Maryse Guedeau, pour les albums « Tintin » en saintongeais

Maryse Guedeau, pour les albums « Tintin » en saintongeais

Prix de l’agglomération Royan Atlantique

Maryse Guedeau, pour les albums « Tintin » en saintongeais

Rapport : Jacques Bouineau

Maryse Guedeau Il y a parfois des défis qui semblent impossibles à relever. La traduction, chacun le sait, est à la fois un art et un danger (traduttore traditore). Il ne s’agit pas simplement de transporter des mots, il faut faire circuler un esprit et, sans le dire, faire imaginer tous les non-dits qui dimensionnent le texte dont les mots ne sont que la partie émergée. Un peu comme dans les icebergs.
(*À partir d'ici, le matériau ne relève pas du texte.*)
(* ===== verification/Mcdctl.v ===== *)
(** The transport to the daemon: xen/common/mcdctl.c, which keeps a ring and
    shared pages per domain ([struct mcd_event_domain] of xen/sched.h), turns
    the requests of the cache into ring messages and continues a transfer when
    the daemon resumes it. *)
From S2P Require Import Prelude CMonad Types State Core Ring FileOps.

(** * Messages *)

Record mcd_event_st := mk_event {
  ev_type : Z;
  ev_domain : Z;
  ev_flags : Z;
  ev_hash : Z;
  ev_totsize : Z;
  ev_accsize : Z;
  ev_cursize : Z;
  ev_fd : Z;
  ev_mcd_data : option ptr;
}.
#[export] Instance eta_mcd_event_st : Eta mcd_event_st := fun r =>
  mk_event (ev_type r) (ev_domain r) (ev_flags r) (ev_hash r) (ev_totsize r) (ev_accsize r)
    (ev_cursize r) (ev_fd r) (ev_mcd_data r).

(** Four bytes, six words, a hole of four bytes and a pointer. *)
Definition sizeof_mcd_event_st : Z := 2 + 2 + 6 * 4 + 4 + 8.

Definition MCD_EVENT_OP_PUT : Z := 0.
Definition MCD_EVENT_OP_GET : Z := 1.
Definition MCD_EVENT_OP_DEL : Z := 2.
Definition MCD_EVENT_OP_DOM_CREATE : Z := 3.
Definition MCD_EVENT_OP_DOM_FLUSH : Z := 4.
Definition MCD_EVENT_OP_DOM_DESTROY : Z := 5.
Definition MCD_EVENT_OP_FLUSH_ALL : Z := 6.
Definition MCD_EVENT_REQ_ADD_SHARED_PAGE : Z := 11.

Definition MCD_EVENT_OP_FLAGS_NEW : Z := Z.shiftl 1 0.
Definition MCD_EVENT_OP_FLAGS_CONT : Z := Z.shiftl 1 1.
Definition MCD_EVENT_OP_FLAGS_FINAL : Z := Z.shiftl 1 2.
Definition MCD_EVENT_OP_FLAGS_END : Z := Z.shiftl 1 3.
Definition MCD_EVENT_OP_FLAGS_ERROR : Z := Z.shiftl 1 4.

Definition if_set (f b : Z) : bool := negb (Z.land f b =? 0).
Definition st_bit (b : Z) (req : mcd_event_st) : mcd_event_st := req <| ev_flags ::= Z.lor b |>.
Definition cl_bit (b : Z) (req : mcd_event_st) : mcd_event_st := req <| ev_flags ::= fun f => Z.ldiff f b |>.

(** [memset(&req, 0, sizeof(req))] *)
Definition zero_event : mcd_event_st := mk_event 0 0 0 0 0 0 0 0 None.

Definition MAX_SHARED_PAGES : Z := 1280.
Definition MCD_EVENT_RING_THRESHOLD : Z := 4.

(** * The state

    Machine frames are numbers; a frame holds a page of data or the ring. The
    array [shared_page] is the map of its cells that are not NULL. *)

Record mcd_event_domain := mk_event_domain {
  num_shared_page : Z;
  shared_page : gmap Z Z;
  ring_page : option Z;
  event_front : front_ring;
  xen_port : Z;
}.
#[export] Instance eta_mcd_event_domain : Eta mcd_event_domain := fun r =>
  mk_event_domain (num_shared_page r) (shared_page r) (ring_page r) (event_front r) (xen_port r).

(** A domain structure starts out as zeros. *)
Definition zero_event_domain : mcd_event_domain := mk_event_domain 0 ∅ None (mk_front 0 0 0) 0.

(** The daemon's [mcd_event_t]. *)
Record daemon := mk_daemon {
  dm_num_shared_page : Z;
  dm_shared_page : gmap Z Z;
  dm_ring_page : Z;
  dm_back : back_ring;
  dm_port : Z;
  dm_root : path;
}.
#[export] Instance eta_daemon : Eta daemon := fun r =>
  mk_daemon (dm_num_shared_page r) (dm_shared_page r) (dm_ring_page r) (dm_back r) (dm_port r) (dm_root r).

(** [t_mem] holds the entries that [mcd_data] may point to, [t_put] and
    [t_get] say that [minf_put_lock_v] and [minf_get_lock_v] are held. *)
Record tstate := mk_tstate {
  t_enabled : bool;
  t_events : gmap Z mcd_event_domain;
  t_frames : gmap Z (list Z);
  t_rings : gmap Z (sring mcd_event_st);
  t_put : bool;
  t_get : bool;
  t_mem : gmap ptr mcd_hashT;
  t_next : ptr;
  t_daemon : option daemon;
  t_os : os;
}.
#[export] Instance eta_tstate : Eta tstate := fun r =>
  mk_tstate (t_enabled r) (t_events r) (t_frames r) (t_rings r) (t_put r) (t_get r) (t_mem r)
    (t_next r) (t_daemon r) (t_os r).

(** What the rest of the hypervisor says: the machine frame behind an address
    of the calling domain ([None]: not valid), whether a frame can be mapped,
    the port of a new event channel, whether a domain has a vcpu. *)
Record XenEnv := mk_xen_env {
  xe_frame : Z -> option Z;
  xe_map : Z -> bool;
  xe_evtchn : Z;
  xe_vcpu : Z -> bool;
}.

Definition int_bytes (z : Z) : list Z :=
  (fun i => Z.land (Z.shiftr (u32 z) (8 * i)) 255) <$> [0; 1; 2; 3].

Section Mcdctl.
Context (xe : XenEnv).
Abbreviation T := (M tstate).
Implicit Types (t : tstate) (d : Z).

(** ** Memory *)

Definition event_of d : T mcd_event_domain :=
  gets (fun t => default zero_event_domain (t_events t !! d)).
Definition set_event d (ev : mcd_event_domain) : T unit :=
  modify (fun t => t <| t_events ::= <[d := ev]> |>).

Definition ring_of (page : option Z) : T (sring mcd_event_st) :=
  t ← get;
  match page with
  | None => raise NullDeref
  | Some m => match t_rings t !! m with Some r => mret r | None => raise UseAfterFree end
  end.

Definition set_ring (page : option Z) (r : sring mcd_event_st) : T unit :=
  match page with
  | None => raise NullDeref
  | Some m => modify (fun t => t <| t_rings ::= <[m := r]> |>)
  end.

(** The frame of a shared page, by its index. *)
Definition page_of (pages : gmap Z Z) (i : Z) : T Z :=
  match pages !! i with Some m => mret m | None => raise NullDeref end.

Definition frame_load (m : Z) : T (list Z) :=
  t ← get;
  match t_frames t !! m with Some data => mret data | None => raise UseAfterFree end.

Definition frame_store (m : Z) (data : list Z) : T unit := modify (fun t => t <| t_frames ::= <[m := data]> |>).

Definition mh_load (mh : option ptr) : T mcd_hashT :=
  t ← get;
  match mh with
  | None => raise NullDeref
  | Some p => match t_mem t !! p with Some e => mret e | None => raise UseAfterFree end
  end.

(** [memcpy(page->data, mh->key_val + off, n)] *)
Definition copy_out (mh : option ptr) (m off n : Z) : T unit :=
  e ← mh_load mh;
  page ← frame_load m;
  if Z.of_nat (length (mh_key_val e)) <? off + n then raise OutOfBounds
  else frame_store m (fill 0 (take (Z.to_nat n) (drop (Z.to_nat off) (mh_key_val e))) page).

(** [memcpy(mh->key_val + off, page->data, n)] *)
Definition copy_in (mh : option ptr) (m off n : Z) : T unit :=
  e ← mh_load mh;
  page ← frame_load m;
  if Z.of_nat (length (mh_key_val e)) <? off + n then raise OutOfBounds
  else match mh with
       | None => raise NullDeref
       | Some p => modify (fun t => t <| t_mem ::=
           <[p := e <| mh_key_val ::= fill (Z.to_nat off) (take (Z.to_nat n) page) |>]> |>)
       end.

(** ** The ring *)

Definition mcd_event_put_request d (req : mcd_event_st) : T unit :=
  ev ← event_of d;
  s ← ring_of (ring_page ev);
  let f := event_front ev in
  if Z.of_nat (length (ring s)) <=? Z.of_nat (slot (front_nr_ents f) (req_prod_pvt f)) then raise OutOfBounds
  else
    let '(s, f) := front_put req s f in
    set_ring (ring_page ev) s;;
    set_event d (ev <| event_front := f |>).

Definition mcd_event_get_response d : T mcd_event_st :=
  ev ← event_of d;
  s ← ring_of (ring_page ev);
  let '(rsp, s, f) := front_get s (event_front ev) in
  set_ring (ring_page ev) s;;
  set_event d (ev <| event_front := f |>);;
  match rsp with Some rsp => mret rsp | None => raise OutOfBounds end.

Definition mcd_event_check_ring d : T Z :=
  ev ← event_of d;
  match ring_page ev with
  | None => mret (-1)
  | Some _ =>
      let free_requests := s32 (RING_FREE_REQUESTS (event_front ev)) in
      mret (if free_requests <? MCD_EVENT_RING_THRESHOLD then 1 else 0)
  end.

(** A request that is sent when the ring has room. *)
Definition send_request (req : mcd_event_st) : T Z :=
  full ← mcd_event_check_ring 0;
  if negb (full =? 0) then mret (-1)
  else mcd_event_put_request 0 req;; mret 0.

(** ** Transfers *)

Definition mh_totsize (e : mcd_hashT) : Z := u32 (mh_key_size e + mh_val_size e).

(** One shared page of an outgoing transfer. *)
Definition page_out_step (mh : option ptr) (pages : gmap Z Z) (num_page : Z) (req : mcd_event_st)
    : T (loopctl mcd_event_st) :=
  let left := u32 (ev_totsize req - ev_accsize req) in
  m ← page_of pages num_page;
  if PAGE_SIZE <? left then
    copy_out mh m (ev_accsize req) PAGE_SIZE;;
    let req := req <| ev_cursize ::= fun n => u32 (n + PAGE_SIZE) |>
                   <| ev_accsize ::= fun n => u32 (n + PAGE_SIZE) |> in
    let req := st_bit MCD_EVENT_OP_FLAGS_CONT req in
    mret (if u32 (ev_totsize req - ev_accsize req) <=? 0 then Break (st_bit MCD_EVENT_OP_FLAGS_FINAL req)
          else Continue req)
  else
    copy_out mh m (ev_accsize req) left;;
    let req := req <| ev_cursize ::= fun n => u32 (n + left) |> <| ev_accsize ::= fun n => u32 (n + left) |> in
    mret (Break (st_bit MCD_EVENT_OP_FLAGS_FINAL req)).

Definition mcdctl_page_out (mh : option ptr) (rsp : option mcd_event_st) : T Z :=
  full ← mcd_event_check_ring 0;
  if negb (full =? 0) then mret (-1)
  else
    e ← mh_load mh;
    let req := zero_event <| ev_type := MCD_EVENT_OP_PUT |> <| ev_domain := mh_domain e |> in
    let req := match rsp with
               | None => st_bit MCD_EVENT_OP_FLAGS_NEW req
               | Some rsp => req <| ev_accsize := ev_accsize rsp |> <| ev_fd := ev_fd rsp |>
               end in
    let req := req <| ev_mcd_data := mh |> <| ev_hash := mh_hash e |> <| ev_totsize := mh_totsize e |>
                   <| ev_cursize := 0 |> in
    ev ← event_of 0;
    req ← for_each (seqZ 0 (num_shared_page ev)) (page_out_step mh (shared_page ev)) req;
    mcd_event_put_request 0 req;;
    mret 0.

(** One shared page of an incoming transfer; what is left of the response is
    in [ev_cursize]. The last, partial page is accounted with the size of the
    whole response. *)
Definition page_in_step (mh : option ptr) (pages : gmap Z Z) (rsp : mcd_event_st) (num_page : Z)
    (req : mcd_event_st) : T (loopctl mcd_event_st) :=
  m ← page_of pages num_page;
  if PAGE_SIZE <=? ev_cursize req then
    copy_in mh m (ev_accsize req) PAGE_SIZE;;
    let req := req <| ev_accsize ::= fun n => u32 (n + PAGE_SIZE) |>
                   <| ev_cursize ::= fun n => u32 (n - PAGE_SIZE) |> in
    mret (if ev_cursize req <=? 0 then Break req else Continue req)
  else
    copy_in mh m (ev_accsize req) (ev_cursize req);;
    mret (Break (req <| ev_accsize ::= fun n => u32 (n + ev_cursize rsp) |>
                     <| ev_cursize ::= fun n => u32 (n - ev_cursize rsp) |>)).

Definition mcdctl_page_in (mh : option ptr) (rsp : option mcd_event_st) : T Z :=
  full ← mcd_event_check_ring 0;
  if negb (full =? 0) then mret (-1)
  else
    e ← mh_load mh;
    let req := zero_event <| ev_type := MCD_EVENT_OP_GET |> <| ev_domain := mh_domain e |>
                 <| ev_hash := mh_hash e |> <| ev_totsize := mh_totsize e |> <| ev_mcd_data := mh |> in
    match rsp with
    | None =>
        mcd_event_put_request 0 (st_bit MCD_EVENT_OP_FLAGS_NEW req <| ev_accsize := 0 |>);;
        mret 0
    | Some rsp =>
        if ev_cursize rsp =? 0 then mret (-1)
        else
          let req := req <| ev_accsize := ev_accsize rsp |> <| ev_cursize := ev_cursize rsp |> in
          ev ← event_of 0;
          req ← for_each (seqZ 0 (num_shared_page ev)) (page_in_step mh (shared_page ev) rsp) req;
          if if_set (ev_flags rsp) MCD_EVENT_OP_FLAGS_FINAL then mret 0
          else mcd_event_put_request 0 (req <| ev_fd := ev_fd rsp |>);; mret 0
    end.

(** ** Requests without an answer the cache waits for *)

Definition mcdctl_page_del (domid hash : Z) : T Z :=
  send_request (zero_event <| ev_type := MCD_EVENT_OP_DEL |> <| ev_domain := domid |> <| ev_hash := hash |>).
Definition mcdctl_page_dom_create (domid : Z) : T Z :=
  send_request (zero_event <| ev_type := MCD_EVENT_OP_DOM_CREATE |> <| ev_domain := domid |>).
Definition mcdctl_page_dom_destroy (domid : Z) : T Z :=
  send_request (zero_event <| ev_type := MCD_EVENT_OP_DOM_DESTROY |> <| ev_domain := domid |>).
Definition mcdctl_page_dom_flush (domid : Z) : T Z :=
  send_request (zero_event <| ev_type := MCD_EVENT_OP_DOM_FLUSH |> <| ev_domain := domid |>).
Definition mcdctl_page_flush : T Z := send_request (zero_event <| ev_type := MCD_EVENT_OP_FLUSH_ALL |>).

Definition increase_shared_page (num : Z) : T Z :=
  full ← mcd_event_check_ring 0;
  if negb (full =? 0) || (num <=? 0) || (MAX_SHARED_PAGES <=? num) then mret (-1)
  else
    mcd_event_put_request 0 (zero_event <| ev_type := MCD_EVENT_REQ_ADD_SHARED_PAGE |> <| ev_domain := 0 |>
      <| ev_hash := 0 |> <| ev_totsize := num |> <| ev_mcd_data := None |>);;
    mret 0.

(** ** The daemon resumes *)

Definition minf_put_unlock : T unit := modify (fun t => t <| t_put := false |>).
Definition minf_get_unlock : T unit := modify (fun t => t <| t_get := false |>).

Definition resume_final (rsp : mcd_event_st) : T unit :=
  if ev_type rsp =? MCD_EVENT_OP_PUT then minf_put_unlock
  else if ev_type rsp =? MCD_EVENT_OP_GET then minf_get_unlock
  else mret tt.

Definition mcd_event_resume d : T Z :=
  rsp ← mcd_event_get_response d;
  (if ev_flags rsp =? 0 then resume_final rsp
   else if if_set (ev_flags rsp) MCD_EVENT_OP_FLAGS_ERROR then resume_final rsp
   else if if_set (ev_flags rsp) MCD_EVENT_OP_FLAGS_END then mret tt
   else
     rc ← (if ev_type rsp =? MCD_EVENT_OP_GET then mcdctl_page_in (ev_mcd_data rsp) (Some rsp) else mret 0);
     if negb (rc =? 0) then resume_final rsp
     else if if_set (ev_flags rsp) MCD_EVENT_OP_FLAGS_FINAL then resume_final rsp
     else
       rc ← (if ev_type rsp =? MCD_EVENT_OP_PUT then mcdctl_page_out (ev_mcd_data rsp) (Some rsp) else mret 0);
       if negb (rc =? 0) then resume_final rsp else mret tt);;
  mret 0.

(** ** Setting up and tearing down *)

Definition map_domain_page (m : Z) : option Z := if xe_map xe m then Some m else None.

(** [mcd_event_enable] up to the call of [init_mcdctl]. *)
Definition mcd_event_map d (ring_mfn shared_mfn : Z) : T Z :=
  ev ← event_of d;
  match map_domain_page ring_mfn with
  | None => set_event d (ev <| ring_page := None |>);; mret 1
  | Some ring =>
      match map_domain_page shared_mfn with
      | None =>
          set_event d (ev <| num_shared_page := 1 |> <| shared_page ::= delete 0 |> <| ring_page := None |>);;
          mret 1
      | Some page =>
          if xe_evtchn xe <? 0 then
            set_event d (ev <| num_shared_page := 1 |> <| shared_page ::= delete 0 |> <| ring_page := None |>);;
            mret 1
          else
            data ← frame_load page;
            frame_store page (fill 0 (int_bytes (xe_evtchn xe)) data);;
            set_event d (ev <| num_shared_page := 1 |> <| shared_page ::= <[0 := page]> |>
              <| ring_page := Some ring |> <| xen_port := xe_evtchn xe |>
              <| event_front := FRONT_RING_INIT PAGE_SIZE sizeof_mcd_event_st |>);;
            mret 0
      end
  end.

(** [mcd_event_disable] up to the call of [exit_mcdctl]; [num_shared_page]
    keeps its value. *)
Definition mcd_event_unmap d : T unit :=
  ev ← event_of d;
  set_event d (ev <| ring_page := None |>
    <| shared_page ::= filter (fun '(i, _) => ~ (0 <= i < num_shared_page ev)) |>).

Definition mcd_event_add_shared_page d (shared_mfn : Z) : T Z :=
  ev ← event_of d;
  let curr_num := num_shared_page ev in
  if (curr_num <? 0) || (MAX_SHARED_PAGES <=? curr_num) then mret 1
  else match map_domain_page shared_mfn with
       | None => set_event d (ev <| shared_page ::= delete curr_num |>);; mret 1
       | Some page =>
           set_event d (ev <| shared_page ::= <[curr_num := page]> |> <| num_shared_page := curr_num + 1 |>);;
           mret 0
       end.
End Mcdctl.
Quand les systèmes linguistiques sont proches, l’exercice n’est que délicat. Mais quand ils divergent profondément, quand il faut se mettre la tête à l’envers pour retrouver l’ordre inverse qui devient l’ordre juste, seul le strabisme peut donner sa trajectoire à l’exercice.

Mais quand il faut passer d’un système linguistique à l’autre, on se trouve en face d’une sorte de quadrature du cercle. Tel est le cas quand on transpose une langue littéraire en patois. Tel est le défi que Maryse Guédeau a remporté avec brio. Car non content de donner des lettres de noblesse à notre patois, elle en affirme tout à la fois la singularité et la richesse.

Elle permet simplement à tous de constater que le talent ne connaît pas de frontière, pas même celle de la langue, que la facétie est aussi une prouesse et que, décidément, le rire est le propre de l’homme.